[Opening TASK MATERIAL section]

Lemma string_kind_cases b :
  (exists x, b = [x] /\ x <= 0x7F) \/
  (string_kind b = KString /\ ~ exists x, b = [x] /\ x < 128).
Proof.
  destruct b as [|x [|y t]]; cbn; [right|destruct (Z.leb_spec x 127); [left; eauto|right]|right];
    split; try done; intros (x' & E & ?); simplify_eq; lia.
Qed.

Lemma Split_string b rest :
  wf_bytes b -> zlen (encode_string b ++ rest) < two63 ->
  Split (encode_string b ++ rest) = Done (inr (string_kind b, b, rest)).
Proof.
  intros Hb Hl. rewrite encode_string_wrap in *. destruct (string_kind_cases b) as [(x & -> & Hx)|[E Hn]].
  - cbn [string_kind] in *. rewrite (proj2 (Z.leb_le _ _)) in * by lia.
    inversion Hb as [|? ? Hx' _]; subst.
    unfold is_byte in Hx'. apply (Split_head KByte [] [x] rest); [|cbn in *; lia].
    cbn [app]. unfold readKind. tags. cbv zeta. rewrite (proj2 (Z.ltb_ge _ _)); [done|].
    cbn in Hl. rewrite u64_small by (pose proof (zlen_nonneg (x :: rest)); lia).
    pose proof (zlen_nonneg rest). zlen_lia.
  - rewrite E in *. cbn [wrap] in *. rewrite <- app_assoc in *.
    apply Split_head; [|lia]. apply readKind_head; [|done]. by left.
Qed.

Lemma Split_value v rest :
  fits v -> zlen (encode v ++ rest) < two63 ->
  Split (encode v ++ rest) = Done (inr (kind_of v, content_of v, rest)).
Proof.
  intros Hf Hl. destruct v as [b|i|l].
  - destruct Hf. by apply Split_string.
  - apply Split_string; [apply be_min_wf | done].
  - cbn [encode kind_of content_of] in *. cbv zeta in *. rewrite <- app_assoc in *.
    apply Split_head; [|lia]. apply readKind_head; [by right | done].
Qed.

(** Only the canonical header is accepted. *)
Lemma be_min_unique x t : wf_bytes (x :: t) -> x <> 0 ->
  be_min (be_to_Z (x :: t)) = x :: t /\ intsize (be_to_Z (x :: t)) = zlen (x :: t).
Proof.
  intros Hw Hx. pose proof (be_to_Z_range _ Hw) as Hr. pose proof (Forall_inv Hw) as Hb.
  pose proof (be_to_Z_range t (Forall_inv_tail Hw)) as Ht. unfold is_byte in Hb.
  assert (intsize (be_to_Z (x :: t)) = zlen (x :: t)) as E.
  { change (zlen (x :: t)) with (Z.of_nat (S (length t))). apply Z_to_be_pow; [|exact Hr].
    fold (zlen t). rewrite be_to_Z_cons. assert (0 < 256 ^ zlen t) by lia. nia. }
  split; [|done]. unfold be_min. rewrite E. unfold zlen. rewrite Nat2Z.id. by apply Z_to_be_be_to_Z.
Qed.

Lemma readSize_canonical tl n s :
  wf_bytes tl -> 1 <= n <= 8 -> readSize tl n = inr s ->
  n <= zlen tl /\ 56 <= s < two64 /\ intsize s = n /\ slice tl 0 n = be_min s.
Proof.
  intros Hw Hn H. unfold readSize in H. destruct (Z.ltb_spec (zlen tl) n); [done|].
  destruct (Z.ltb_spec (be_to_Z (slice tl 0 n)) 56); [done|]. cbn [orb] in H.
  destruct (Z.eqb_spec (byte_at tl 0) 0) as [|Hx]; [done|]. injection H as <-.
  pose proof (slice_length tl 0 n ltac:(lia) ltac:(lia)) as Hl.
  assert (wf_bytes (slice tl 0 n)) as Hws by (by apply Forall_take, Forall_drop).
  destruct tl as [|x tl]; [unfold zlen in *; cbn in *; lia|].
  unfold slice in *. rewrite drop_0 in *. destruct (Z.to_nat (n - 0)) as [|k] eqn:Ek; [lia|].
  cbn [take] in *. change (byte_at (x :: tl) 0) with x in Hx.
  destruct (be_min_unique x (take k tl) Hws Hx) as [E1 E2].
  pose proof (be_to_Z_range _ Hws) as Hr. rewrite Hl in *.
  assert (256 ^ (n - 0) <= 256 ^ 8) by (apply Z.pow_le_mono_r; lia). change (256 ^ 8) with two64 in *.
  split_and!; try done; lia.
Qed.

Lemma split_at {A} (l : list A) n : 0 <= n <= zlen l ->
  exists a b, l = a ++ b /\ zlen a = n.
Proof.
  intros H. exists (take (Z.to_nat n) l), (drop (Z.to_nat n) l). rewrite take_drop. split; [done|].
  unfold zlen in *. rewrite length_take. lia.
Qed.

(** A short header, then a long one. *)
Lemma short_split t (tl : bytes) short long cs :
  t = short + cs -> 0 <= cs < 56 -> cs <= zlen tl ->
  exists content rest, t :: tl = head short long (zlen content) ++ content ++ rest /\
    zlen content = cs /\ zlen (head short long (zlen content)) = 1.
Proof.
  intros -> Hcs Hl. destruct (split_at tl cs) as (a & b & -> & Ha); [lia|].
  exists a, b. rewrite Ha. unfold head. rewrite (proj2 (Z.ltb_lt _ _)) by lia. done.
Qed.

[Closing TASK MATERIAL section]
[Opening TASK MATERIAL section]

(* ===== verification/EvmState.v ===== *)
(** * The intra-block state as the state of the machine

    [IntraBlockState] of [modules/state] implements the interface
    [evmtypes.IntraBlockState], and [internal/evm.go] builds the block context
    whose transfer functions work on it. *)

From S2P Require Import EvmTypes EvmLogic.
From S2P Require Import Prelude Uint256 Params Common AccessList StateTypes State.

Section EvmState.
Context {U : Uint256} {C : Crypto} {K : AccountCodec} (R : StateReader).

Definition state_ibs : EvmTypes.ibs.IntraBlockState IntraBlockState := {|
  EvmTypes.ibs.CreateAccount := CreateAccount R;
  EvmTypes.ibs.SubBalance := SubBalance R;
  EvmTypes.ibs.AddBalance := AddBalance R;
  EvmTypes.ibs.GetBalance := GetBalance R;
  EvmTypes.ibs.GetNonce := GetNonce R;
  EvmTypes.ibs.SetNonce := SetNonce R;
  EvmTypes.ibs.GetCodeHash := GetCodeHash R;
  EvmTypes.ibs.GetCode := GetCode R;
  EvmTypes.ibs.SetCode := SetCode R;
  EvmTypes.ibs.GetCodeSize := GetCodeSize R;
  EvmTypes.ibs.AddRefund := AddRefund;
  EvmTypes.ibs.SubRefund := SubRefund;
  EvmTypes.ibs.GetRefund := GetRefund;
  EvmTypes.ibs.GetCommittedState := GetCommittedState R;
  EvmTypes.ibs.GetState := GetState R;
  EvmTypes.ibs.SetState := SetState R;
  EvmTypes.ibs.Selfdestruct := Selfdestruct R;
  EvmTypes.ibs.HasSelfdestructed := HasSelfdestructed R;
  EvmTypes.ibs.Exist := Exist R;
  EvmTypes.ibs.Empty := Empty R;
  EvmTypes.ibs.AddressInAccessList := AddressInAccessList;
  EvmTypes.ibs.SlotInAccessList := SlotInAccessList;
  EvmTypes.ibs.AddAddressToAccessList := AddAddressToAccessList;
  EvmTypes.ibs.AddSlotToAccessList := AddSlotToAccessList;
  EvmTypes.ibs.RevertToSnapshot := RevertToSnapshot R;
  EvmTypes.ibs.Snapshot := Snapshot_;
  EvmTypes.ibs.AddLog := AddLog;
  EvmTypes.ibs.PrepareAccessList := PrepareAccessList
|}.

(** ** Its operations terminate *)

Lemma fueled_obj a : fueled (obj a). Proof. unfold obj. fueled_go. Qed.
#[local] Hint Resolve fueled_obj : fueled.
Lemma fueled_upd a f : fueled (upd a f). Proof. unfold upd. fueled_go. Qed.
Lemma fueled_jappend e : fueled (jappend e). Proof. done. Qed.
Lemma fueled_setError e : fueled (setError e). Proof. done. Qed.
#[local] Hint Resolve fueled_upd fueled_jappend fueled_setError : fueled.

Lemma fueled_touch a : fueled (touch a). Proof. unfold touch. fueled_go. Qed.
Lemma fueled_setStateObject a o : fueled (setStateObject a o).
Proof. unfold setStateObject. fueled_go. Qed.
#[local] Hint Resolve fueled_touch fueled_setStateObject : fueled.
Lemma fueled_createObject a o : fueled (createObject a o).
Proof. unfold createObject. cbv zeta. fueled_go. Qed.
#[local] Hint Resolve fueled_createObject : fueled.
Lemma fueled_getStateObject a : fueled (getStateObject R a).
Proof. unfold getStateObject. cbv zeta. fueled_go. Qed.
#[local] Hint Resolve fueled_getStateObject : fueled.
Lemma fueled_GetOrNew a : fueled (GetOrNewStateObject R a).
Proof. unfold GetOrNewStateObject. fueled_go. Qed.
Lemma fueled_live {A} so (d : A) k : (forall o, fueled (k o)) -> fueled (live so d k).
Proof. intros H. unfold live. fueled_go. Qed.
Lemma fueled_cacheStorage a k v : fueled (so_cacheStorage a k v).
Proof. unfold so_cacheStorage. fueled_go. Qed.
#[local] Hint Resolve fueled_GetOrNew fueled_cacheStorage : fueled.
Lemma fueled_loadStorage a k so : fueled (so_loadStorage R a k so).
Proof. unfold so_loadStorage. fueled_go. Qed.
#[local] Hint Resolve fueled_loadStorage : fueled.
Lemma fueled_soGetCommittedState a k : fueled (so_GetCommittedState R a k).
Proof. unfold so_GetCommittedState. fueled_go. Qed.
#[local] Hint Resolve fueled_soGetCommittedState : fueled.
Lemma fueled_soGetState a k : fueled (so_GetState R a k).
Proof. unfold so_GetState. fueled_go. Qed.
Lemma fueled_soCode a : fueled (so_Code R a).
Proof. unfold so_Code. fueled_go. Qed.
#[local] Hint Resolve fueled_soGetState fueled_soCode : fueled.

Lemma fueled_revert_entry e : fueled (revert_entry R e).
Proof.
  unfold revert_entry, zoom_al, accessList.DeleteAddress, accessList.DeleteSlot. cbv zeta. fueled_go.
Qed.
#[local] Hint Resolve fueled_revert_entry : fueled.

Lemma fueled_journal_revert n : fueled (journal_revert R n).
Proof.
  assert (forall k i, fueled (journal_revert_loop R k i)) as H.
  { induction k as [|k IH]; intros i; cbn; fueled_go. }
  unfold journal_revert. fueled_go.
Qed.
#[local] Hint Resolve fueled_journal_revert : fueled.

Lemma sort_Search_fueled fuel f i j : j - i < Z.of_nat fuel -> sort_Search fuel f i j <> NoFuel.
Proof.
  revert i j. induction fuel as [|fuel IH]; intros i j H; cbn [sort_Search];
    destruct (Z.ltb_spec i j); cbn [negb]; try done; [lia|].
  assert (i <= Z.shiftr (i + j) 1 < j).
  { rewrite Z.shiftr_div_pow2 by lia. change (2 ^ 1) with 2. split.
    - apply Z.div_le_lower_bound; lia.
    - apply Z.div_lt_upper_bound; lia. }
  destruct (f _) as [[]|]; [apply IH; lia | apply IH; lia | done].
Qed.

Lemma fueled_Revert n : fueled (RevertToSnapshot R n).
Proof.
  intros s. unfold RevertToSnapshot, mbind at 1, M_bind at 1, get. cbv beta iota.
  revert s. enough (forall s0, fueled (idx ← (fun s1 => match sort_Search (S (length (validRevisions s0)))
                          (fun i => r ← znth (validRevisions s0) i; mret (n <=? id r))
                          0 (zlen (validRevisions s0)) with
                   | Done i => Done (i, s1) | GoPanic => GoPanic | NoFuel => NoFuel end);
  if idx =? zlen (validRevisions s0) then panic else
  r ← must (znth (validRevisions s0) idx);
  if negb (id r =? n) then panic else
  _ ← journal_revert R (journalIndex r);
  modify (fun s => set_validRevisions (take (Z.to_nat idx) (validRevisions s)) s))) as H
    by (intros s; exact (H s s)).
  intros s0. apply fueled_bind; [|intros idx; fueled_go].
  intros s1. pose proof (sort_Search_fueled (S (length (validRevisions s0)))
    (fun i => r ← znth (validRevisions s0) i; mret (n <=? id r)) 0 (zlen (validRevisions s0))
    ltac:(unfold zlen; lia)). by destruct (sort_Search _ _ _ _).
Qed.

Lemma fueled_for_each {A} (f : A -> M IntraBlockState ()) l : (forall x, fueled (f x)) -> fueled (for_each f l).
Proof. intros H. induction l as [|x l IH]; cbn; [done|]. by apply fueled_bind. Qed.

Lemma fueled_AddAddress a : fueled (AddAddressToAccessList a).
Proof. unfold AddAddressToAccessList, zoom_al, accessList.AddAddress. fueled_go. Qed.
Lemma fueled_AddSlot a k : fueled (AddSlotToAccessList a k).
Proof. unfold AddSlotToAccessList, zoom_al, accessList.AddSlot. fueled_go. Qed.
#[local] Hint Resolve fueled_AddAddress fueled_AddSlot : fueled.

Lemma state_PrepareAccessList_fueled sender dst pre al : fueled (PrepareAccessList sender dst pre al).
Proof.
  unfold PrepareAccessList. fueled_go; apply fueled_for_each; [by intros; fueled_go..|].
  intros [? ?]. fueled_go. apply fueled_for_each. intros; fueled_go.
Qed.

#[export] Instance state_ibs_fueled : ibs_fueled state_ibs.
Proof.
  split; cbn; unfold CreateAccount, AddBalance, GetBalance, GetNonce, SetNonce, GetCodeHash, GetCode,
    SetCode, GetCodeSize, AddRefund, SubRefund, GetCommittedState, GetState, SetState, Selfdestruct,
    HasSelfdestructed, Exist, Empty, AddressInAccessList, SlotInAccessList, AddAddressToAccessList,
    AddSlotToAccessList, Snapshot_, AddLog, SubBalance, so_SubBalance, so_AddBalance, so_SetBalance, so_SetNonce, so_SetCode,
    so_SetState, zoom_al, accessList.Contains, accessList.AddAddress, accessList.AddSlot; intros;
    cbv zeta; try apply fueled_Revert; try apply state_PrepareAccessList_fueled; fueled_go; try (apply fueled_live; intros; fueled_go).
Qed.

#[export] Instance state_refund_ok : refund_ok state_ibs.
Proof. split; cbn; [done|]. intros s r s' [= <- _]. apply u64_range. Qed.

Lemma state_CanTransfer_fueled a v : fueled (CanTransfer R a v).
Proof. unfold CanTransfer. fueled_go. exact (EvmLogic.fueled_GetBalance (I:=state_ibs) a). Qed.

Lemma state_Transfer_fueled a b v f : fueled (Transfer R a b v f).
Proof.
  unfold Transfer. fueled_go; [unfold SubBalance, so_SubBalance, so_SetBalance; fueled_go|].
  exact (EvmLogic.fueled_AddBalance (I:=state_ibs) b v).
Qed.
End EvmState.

[Closing TASK MATERIAL section]

After locating the line with "(live so d k)." in the material above, return it and each line after it exactly, ending at the line with "Lemma fueled_soGetCommittedState a".

__ANSWER TO THIS PROBLEM__.
Lemma fueled_live {A} so (d : A) k : (forall o, fueled (k o)) -> fueled (live so d k).
Proof. intros H. unfold live. fueled_go. Qed.
Lemma fueled_cacheStorage a k v : fueled (so_cacheStorage a k v).
Proof. unfold so_cacheStorage. fueled_go. Qed.
#[local] Hint Resolve fueled_GetOrNew fueled_cacheStorage : fueled.
Lemma fueled_loadStorage a k so : fueled (so_loadStorage R a k so).
Proof. unfold so_loadStorage. fueled_go. Qed.
#[local] Hint Resolve fueled_loadStorage : fueled.
Lemma fueled_soGetCommittedState a k : fueled (so_GetCommittedState R a k).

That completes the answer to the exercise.